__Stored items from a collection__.
════════════════

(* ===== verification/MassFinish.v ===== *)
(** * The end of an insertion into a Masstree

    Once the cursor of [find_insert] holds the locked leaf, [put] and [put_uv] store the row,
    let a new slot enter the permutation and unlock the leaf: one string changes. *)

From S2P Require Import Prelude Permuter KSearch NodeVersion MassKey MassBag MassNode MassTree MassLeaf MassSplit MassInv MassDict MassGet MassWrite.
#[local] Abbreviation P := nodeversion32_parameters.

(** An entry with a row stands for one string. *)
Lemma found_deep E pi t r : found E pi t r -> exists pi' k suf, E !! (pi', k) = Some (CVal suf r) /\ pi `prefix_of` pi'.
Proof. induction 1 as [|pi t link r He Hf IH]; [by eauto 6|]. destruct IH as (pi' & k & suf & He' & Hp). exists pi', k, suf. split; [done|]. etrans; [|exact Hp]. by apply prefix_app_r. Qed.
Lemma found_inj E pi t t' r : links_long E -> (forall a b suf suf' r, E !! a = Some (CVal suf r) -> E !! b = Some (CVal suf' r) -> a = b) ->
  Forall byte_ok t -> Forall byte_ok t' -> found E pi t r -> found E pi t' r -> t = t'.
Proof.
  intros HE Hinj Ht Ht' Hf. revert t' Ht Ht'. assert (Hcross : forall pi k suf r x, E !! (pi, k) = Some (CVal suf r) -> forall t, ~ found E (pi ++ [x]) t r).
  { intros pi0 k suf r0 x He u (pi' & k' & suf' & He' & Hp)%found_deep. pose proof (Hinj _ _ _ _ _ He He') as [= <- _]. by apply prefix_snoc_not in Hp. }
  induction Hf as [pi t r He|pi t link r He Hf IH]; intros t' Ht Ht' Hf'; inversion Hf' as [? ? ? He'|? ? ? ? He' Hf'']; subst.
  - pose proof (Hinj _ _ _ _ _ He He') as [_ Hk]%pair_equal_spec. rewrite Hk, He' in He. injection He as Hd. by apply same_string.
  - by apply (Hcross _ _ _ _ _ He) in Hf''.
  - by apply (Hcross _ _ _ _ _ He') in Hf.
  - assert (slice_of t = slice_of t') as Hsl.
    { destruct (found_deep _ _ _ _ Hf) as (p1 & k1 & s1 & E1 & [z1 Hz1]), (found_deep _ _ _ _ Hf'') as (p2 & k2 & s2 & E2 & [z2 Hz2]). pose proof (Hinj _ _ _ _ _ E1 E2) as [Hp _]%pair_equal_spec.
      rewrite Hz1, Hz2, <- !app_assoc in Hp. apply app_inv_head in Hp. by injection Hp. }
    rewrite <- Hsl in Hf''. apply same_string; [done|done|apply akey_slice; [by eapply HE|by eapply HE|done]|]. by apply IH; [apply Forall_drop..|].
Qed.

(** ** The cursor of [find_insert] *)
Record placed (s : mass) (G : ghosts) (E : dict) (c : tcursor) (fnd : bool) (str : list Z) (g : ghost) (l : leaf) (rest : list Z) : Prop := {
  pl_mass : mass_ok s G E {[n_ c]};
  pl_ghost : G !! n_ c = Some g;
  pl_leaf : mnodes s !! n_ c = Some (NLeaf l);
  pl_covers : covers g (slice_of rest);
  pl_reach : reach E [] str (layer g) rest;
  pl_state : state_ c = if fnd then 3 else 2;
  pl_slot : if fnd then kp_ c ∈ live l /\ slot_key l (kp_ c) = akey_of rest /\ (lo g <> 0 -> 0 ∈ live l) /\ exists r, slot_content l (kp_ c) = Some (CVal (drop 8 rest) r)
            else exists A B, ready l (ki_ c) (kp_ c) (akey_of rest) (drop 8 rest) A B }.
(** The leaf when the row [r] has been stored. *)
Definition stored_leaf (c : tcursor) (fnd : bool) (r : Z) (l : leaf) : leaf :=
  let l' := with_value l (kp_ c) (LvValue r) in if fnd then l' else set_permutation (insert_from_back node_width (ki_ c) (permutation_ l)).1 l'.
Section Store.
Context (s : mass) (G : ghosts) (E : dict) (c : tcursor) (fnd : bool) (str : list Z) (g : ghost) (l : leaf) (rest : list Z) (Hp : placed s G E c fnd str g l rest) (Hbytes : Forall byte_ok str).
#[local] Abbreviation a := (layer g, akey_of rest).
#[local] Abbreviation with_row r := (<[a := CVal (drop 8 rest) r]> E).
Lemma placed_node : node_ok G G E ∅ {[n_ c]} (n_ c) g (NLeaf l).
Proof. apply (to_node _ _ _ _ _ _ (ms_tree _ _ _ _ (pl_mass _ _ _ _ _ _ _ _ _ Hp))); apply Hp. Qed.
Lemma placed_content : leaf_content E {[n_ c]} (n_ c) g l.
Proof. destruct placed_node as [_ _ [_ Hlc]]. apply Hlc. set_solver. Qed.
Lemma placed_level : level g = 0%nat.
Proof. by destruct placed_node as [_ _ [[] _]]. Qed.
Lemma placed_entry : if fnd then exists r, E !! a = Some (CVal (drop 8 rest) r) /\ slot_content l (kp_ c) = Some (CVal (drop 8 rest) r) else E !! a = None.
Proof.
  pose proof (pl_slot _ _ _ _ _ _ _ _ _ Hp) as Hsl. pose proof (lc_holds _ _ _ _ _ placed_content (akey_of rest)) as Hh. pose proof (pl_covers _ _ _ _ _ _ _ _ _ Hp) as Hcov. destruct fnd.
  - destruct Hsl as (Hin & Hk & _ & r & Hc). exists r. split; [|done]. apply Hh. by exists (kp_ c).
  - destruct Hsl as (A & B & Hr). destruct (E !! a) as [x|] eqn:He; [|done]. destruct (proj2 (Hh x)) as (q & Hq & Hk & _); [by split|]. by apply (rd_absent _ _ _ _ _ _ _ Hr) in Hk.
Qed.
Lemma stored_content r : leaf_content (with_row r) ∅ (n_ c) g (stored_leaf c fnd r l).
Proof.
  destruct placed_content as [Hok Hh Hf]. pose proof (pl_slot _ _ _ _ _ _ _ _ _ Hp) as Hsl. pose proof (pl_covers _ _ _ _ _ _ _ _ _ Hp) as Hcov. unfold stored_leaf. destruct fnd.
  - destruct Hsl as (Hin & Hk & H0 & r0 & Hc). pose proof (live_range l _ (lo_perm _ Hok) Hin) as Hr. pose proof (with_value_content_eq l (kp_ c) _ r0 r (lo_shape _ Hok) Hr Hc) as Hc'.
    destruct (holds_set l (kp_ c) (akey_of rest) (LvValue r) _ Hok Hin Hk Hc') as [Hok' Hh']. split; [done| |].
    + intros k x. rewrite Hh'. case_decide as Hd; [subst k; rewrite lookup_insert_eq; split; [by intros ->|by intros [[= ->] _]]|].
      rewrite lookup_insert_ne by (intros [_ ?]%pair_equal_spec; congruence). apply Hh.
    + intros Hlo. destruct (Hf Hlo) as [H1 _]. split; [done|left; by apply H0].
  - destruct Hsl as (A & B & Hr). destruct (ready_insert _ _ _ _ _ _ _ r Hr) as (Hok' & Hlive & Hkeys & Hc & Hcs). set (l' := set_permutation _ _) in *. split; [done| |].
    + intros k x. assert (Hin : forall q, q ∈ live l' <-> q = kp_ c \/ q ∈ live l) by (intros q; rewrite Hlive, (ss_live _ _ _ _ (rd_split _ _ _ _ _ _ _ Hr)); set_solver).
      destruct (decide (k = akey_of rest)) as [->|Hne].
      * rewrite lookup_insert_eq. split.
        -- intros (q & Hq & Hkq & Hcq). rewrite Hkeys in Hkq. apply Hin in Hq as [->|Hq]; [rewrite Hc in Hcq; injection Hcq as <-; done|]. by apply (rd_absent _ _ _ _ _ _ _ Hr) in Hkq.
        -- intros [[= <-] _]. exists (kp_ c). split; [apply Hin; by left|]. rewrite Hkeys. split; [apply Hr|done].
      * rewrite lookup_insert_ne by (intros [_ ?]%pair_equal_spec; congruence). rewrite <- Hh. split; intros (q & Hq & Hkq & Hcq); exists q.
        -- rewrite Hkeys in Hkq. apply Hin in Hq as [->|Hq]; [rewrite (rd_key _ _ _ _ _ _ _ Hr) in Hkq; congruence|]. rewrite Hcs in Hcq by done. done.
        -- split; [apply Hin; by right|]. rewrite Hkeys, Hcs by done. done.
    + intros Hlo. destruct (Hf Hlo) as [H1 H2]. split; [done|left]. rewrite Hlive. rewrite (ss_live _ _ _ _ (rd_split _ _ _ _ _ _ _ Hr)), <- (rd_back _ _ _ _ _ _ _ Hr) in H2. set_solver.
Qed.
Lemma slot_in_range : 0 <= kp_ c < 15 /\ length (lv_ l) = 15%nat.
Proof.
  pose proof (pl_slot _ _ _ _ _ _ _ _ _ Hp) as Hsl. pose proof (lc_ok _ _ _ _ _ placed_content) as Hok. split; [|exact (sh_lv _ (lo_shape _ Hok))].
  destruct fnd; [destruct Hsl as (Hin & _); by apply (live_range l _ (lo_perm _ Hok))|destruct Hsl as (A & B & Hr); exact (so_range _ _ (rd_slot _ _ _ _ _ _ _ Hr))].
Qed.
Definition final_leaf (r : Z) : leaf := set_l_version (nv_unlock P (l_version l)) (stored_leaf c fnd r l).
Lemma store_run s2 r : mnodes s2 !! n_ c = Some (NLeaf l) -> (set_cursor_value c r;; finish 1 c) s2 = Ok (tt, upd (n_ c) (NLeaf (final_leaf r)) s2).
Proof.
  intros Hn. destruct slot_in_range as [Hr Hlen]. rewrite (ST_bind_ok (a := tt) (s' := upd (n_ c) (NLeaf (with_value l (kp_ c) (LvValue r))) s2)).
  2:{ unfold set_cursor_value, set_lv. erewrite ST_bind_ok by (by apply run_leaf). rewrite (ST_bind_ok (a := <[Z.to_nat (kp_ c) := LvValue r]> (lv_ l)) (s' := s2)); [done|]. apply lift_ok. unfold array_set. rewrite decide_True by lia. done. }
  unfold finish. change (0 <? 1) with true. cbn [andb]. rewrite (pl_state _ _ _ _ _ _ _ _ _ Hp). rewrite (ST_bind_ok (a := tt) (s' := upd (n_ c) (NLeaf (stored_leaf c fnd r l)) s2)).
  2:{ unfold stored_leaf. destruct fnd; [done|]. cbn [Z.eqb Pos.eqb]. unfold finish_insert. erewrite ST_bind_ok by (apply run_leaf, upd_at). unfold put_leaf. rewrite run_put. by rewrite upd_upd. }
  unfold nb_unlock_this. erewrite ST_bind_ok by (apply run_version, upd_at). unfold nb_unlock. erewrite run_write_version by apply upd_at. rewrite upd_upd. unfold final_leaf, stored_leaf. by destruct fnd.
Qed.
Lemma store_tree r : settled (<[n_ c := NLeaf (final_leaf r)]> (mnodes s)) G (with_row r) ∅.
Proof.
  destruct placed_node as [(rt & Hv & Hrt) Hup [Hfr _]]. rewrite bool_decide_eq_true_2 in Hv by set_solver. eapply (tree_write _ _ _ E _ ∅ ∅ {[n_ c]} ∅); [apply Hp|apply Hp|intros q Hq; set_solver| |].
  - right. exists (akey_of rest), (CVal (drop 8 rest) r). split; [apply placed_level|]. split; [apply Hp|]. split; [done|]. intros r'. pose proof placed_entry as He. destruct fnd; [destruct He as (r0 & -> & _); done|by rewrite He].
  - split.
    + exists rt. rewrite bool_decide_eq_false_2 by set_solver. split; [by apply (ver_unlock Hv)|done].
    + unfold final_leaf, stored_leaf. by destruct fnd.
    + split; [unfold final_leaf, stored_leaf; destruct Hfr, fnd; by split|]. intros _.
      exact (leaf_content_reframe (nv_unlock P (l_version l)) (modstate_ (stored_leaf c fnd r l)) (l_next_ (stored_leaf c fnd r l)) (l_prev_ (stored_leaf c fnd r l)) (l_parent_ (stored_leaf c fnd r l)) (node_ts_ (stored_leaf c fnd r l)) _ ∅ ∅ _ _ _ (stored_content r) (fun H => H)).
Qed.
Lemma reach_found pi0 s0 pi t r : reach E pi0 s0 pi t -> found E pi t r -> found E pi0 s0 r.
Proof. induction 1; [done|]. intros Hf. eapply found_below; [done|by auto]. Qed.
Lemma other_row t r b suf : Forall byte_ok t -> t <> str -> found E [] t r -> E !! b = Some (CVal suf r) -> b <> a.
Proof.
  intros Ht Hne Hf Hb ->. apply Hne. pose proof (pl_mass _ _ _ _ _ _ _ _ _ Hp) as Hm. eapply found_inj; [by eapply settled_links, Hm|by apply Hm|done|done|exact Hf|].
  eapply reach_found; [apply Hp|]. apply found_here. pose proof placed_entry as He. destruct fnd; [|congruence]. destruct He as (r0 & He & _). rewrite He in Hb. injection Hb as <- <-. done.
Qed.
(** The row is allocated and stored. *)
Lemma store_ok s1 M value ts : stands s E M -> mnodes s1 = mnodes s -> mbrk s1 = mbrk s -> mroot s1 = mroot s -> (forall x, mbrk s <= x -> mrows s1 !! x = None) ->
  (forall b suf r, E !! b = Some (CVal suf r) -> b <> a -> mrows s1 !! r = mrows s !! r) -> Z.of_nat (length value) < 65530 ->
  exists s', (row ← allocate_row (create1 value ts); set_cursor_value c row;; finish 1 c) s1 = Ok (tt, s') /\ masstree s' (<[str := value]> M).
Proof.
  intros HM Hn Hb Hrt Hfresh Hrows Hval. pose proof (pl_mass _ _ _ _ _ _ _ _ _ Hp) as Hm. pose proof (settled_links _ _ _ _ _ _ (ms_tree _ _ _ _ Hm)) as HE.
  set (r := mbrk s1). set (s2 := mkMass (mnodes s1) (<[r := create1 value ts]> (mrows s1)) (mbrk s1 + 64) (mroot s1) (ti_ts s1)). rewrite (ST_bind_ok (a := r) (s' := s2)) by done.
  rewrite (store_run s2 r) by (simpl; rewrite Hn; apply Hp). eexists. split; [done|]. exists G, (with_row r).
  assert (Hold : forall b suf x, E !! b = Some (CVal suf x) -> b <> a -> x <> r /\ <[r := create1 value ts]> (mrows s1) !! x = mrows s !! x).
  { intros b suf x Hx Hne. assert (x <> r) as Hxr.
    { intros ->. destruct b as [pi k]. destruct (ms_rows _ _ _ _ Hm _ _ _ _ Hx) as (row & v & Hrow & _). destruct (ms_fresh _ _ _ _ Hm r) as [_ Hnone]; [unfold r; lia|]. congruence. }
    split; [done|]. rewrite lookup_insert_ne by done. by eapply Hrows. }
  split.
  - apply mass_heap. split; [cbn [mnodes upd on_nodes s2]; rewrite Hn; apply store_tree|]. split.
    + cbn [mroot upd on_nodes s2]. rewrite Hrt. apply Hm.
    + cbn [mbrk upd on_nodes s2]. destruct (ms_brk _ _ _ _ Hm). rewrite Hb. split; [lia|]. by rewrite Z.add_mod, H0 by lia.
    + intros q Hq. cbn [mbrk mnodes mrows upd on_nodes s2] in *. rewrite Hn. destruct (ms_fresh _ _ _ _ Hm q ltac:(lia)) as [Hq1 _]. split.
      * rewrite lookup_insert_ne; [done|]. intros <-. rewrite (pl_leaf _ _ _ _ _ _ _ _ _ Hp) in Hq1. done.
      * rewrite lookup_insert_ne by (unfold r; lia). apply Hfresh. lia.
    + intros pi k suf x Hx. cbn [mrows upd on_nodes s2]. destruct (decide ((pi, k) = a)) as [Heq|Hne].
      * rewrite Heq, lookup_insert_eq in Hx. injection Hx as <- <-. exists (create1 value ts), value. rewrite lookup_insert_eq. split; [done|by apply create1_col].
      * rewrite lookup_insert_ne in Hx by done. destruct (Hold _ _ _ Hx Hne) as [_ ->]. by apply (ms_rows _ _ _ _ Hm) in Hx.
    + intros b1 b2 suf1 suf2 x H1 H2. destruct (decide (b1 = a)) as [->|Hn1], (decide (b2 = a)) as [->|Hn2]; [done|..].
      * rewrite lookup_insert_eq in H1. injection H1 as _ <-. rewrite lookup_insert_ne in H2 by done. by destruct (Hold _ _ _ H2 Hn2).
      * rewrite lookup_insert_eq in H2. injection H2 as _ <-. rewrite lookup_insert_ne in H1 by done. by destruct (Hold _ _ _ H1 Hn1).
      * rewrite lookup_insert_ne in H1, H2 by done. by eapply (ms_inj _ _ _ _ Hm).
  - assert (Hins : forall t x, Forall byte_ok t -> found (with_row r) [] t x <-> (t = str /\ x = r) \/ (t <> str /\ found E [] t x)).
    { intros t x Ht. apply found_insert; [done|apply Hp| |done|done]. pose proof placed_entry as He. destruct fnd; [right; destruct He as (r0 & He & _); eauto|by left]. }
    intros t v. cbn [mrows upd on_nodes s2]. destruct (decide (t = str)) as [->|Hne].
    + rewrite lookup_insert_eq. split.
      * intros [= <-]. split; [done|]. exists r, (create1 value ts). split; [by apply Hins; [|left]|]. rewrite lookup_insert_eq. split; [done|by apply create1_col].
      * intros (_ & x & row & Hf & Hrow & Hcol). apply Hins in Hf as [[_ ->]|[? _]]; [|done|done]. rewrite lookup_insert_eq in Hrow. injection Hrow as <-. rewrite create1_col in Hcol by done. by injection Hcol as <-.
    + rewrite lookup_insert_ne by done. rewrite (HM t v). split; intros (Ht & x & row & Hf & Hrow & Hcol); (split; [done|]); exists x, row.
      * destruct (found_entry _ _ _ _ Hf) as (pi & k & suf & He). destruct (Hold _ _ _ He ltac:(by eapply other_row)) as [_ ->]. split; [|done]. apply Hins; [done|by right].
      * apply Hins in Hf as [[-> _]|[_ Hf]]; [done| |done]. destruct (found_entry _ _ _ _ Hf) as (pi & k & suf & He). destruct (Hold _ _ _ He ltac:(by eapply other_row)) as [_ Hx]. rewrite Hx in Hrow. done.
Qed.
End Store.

════════════════

Among the entries above, say how many lines hold the word "stands". No other words belong in the answer.

__Completed exercise__. 2